* To do *
Locate, in the data below, the line that contains "#[local] Existing Instance toy_filters." and the line that contains "Definition d0 : DW"; reproduce exactly those two lines and every line between them, nothing more.

* Data under study *
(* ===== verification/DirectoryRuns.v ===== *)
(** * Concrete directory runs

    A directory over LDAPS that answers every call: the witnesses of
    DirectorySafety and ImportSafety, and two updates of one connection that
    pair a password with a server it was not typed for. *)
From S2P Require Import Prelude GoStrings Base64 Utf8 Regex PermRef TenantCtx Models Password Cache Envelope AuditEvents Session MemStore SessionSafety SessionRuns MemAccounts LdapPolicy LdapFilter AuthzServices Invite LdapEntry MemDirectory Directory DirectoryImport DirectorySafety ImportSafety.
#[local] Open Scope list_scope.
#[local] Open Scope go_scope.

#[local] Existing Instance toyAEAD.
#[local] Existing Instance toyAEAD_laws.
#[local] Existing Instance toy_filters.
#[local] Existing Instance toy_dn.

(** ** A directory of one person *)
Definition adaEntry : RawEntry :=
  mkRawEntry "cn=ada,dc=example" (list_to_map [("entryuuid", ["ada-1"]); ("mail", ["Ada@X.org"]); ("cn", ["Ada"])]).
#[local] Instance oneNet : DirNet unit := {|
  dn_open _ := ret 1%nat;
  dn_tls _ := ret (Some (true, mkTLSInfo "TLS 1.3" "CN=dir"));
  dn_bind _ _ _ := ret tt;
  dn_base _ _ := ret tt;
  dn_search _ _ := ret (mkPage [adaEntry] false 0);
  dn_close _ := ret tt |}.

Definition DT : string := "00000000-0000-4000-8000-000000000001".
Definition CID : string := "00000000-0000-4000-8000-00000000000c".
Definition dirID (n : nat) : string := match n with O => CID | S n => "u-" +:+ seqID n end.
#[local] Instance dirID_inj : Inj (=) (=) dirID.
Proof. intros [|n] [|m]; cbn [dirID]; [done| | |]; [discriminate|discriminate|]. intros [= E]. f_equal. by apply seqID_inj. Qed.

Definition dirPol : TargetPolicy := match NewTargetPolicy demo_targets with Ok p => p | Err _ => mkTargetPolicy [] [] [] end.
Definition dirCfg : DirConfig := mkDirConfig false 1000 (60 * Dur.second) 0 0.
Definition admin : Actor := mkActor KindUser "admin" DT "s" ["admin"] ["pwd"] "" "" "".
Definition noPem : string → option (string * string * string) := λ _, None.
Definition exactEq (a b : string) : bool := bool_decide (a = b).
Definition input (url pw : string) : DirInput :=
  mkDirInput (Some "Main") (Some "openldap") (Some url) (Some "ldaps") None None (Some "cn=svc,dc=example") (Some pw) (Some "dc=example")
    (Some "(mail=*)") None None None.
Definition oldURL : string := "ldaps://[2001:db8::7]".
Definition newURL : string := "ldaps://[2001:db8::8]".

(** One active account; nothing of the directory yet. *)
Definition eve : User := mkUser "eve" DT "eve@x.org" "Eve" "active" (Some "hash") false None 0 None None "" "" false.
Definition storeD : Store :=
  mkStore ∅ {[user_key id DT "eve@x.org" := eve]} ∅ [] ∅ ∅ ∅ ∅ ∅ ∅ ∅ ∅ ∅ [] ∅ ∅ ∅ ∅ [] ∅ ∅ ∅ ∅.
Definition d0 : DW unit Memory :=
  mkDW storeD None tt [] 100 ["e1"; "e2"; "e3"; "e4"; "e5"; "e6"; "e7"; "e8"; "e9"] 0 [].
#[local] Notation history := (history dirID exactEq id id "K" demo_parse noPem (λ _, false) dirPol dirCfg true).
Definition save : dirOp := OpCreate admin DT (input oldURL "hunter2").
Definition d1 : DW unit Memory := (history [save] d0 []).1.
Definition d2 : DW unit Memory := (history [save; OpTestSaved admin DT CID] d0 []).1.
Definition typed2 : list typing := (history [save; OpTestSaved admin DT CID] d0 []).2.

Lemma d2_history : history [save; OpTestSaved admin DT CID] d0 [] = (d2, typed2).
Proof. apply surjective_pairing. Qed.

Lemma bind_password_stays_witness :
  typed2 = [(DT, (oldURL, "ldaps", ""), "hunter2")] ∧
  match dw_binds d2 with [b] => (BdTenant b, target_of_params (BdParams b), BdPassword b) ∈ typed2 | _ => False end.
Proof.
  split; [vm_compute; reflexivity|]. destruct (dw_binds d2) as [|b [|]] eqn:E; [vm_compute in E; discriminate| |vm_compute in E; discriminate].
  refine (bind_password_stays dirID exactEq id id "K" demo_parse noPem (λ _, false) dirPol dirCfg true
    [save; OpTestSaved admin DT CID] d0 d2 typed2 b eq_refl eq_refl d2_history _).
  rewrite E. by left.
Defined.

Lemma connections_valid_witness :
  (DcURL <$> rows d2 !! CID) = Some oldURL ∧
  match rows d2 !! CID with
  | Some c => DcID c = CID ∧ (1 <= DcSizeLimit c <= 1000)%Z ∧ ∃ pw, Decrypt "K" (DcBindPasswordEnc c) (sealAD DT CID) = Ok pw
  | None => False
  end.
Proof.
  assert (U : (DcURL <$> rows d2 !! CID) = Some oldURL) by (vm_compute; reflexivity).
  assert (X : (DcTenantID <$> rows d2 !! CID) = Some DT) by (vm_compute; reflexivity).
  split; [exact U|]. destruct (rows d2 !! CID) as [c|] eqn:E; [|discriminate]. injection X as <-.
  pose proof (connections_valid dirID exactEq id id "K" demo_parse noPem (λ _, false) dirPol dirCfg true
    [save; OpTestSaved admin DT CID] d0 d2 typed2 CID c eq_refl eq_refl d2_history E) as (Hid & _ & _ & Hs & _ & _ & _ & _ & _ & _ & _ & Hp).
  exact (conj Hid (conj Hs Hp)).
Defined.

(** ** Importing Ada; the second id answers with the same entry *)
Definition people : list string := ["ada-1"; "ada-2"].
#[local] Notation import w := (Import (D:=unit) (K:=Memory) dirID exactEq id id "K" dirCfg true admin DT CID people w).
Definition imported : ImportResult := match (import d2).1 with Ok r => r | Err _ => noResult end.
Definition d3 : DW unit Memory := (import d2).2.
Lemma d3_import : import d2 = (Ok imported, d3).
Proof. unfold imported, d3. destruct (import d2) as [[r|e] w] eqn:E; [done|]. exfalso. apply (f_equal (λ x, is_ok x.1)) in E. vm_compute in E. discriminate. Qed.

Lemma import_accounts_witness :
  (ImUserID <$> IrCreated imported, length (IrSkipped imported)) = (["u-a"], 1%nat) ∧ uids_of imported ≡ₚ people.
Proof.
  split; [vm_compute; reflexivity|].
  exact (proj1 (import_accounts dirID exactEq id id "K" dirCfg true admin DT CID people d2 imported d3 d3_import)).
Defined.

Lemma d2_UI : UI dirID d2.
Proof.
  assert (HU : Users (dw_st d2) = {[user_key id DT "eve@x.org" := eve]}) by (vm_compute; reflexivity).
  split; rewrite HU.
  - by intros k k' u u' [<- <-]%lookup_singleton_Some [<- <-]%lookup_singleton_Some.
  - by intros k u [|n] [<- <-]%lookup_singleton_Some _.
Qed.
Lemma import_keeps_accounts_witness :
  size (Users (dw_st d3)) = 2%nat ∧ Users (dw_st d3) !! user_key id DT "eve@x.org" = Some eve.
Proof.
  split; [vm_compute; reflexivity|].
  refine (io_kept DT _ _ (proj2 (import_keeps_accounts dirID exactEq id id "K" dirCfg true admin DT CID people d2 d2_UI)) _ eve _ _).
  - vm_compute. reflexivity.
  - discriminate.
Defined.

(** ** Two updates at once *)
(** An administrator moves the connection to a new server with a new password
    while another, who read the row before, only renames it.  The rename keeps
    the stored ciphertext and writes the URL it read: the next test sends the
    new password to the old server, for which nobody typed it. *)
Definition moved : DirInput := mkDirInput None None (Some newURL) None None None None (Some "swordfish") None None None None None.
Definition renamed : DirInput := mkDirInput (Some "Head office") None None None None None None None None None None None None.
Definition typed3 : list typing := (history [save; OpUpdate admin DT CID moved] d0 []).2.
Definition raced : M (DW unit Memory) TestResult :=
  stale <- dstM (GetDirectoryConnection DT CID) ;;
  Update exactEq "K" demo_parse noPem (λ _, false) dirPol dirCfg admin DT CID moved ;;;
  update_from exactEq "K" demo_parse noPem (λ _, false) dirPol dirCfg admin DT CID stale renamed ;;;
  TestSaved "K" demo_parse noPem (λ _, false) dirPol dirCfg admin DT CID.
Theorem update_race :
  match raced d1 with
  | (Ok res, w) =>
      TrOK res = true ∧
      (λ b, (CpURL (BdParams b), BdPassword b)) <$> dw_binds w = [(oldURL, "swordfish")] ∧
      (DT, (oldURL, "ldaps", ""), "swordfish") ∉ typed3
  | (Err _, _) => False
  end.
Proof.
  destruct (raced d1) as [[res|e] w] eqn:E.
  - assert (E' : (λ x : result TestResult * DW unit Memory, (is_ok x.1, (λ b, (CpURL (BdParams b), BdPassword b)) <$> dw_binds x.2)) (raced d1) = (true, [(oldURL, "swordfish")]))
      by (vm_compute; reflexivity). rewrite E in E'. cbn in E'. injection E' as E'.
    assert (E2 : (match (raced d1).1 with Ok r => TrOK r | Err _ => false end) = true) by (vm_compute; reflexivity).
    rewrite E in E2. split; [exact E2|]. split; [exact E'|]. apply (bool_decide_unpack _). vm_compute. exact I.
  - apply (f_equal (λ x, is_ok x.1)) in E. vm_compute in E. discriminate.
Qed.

* Solution *
#[local] Existing Instance toy_filters.
#[local] Existing Instance toy_dn.

(** ** A directory of one person *)
Definition adaEntry : RawEntry :=
  mkRawEntry "cn=ada,dc=example" (list_to_map [("entryuuid", ["ada-1"]); ("mail", ["Ada@X.org"]); ("cn", ["Ada"])]).
#[local] Instance oneNet : DirNet unit := {|
  dn_open _ := ret 1%nat;
  dn_tls _ := ret (Some (true, mkTLSInfo "TLS 1.3" "CN=dir"));
  dn_bind _ _ _ := ret tt;
  dn_base _ _ := ret tt;
  dn_search _ _ := ret (mkPage [adaEntry] false 0);
  dn_close _ := ret tt |}.

Definition DT : string := "00000000-0000-4000-8000-000000000001".
Definition CID : string := "00000000-0000-4000-8000-00000000000c".
Definition dirID (n : nat) : string := match n with O => CID | S n => "u-" +:+ seqID n end.
#[local] Instance dirID_inj : Inj (=) (=) dirID.
Proof. intros [|n] [|m]; cbn [dirID]; [done| | |]; [discriminate|discriminate|]. intros [= E]. f_equal. by apply seqID_inj. Qed.

Definition dirPol : TargetPolicy := match NewTargetPolicy demo_targets with Ok p => p | Err _ => mkTargetPolicy [] [] [] end.
Definition dirCfg : DirConfig := mkDirConfig false 1000 (60 * Dur.second) 0 0.
Definition admin : Actor := mkActor KindUser "admin" DT "s" ["admin"] ["pwd"] "" "" "".
Definition noPem : string → option (string * string * string) := λ _, None.
Definition exactEq (a b : string) : bool := bool_decide (a = b).
Definition input (url pw : string) : DirInput :=
  mkDirInput (Some "Main") (Some "openldap") (Some url) (Some "ldaps") None None (Some "cn=svc,dc=example") (Some pw) (Some "dc=example")
    (Some "(mail=*)") None None None.
Definition oldURL : string := "ldaps://[2001:db8::7]".
Definition newURL : string := "ldaps://[2001:db8::8]".

(** One active account; nothing of the directory yet. *)
Definition eve : User := mkUser "eve" DT "eve@x.org" "Eve" "active" (Some "hash") false None 0 None None "" "" false.
Definition storeD : Store :=
  mkStore ∅ {[user_key id DT "eve@x.org" := eve]} ∅ [] ∅ ∅ ∅ ∅ ∅ ∅ ∅ ∅ ∅ [] ∅ ∅ ∅ ∅ [] ∅ ∅ ∅ ∅.
Definition d0 : DW unit Memory :=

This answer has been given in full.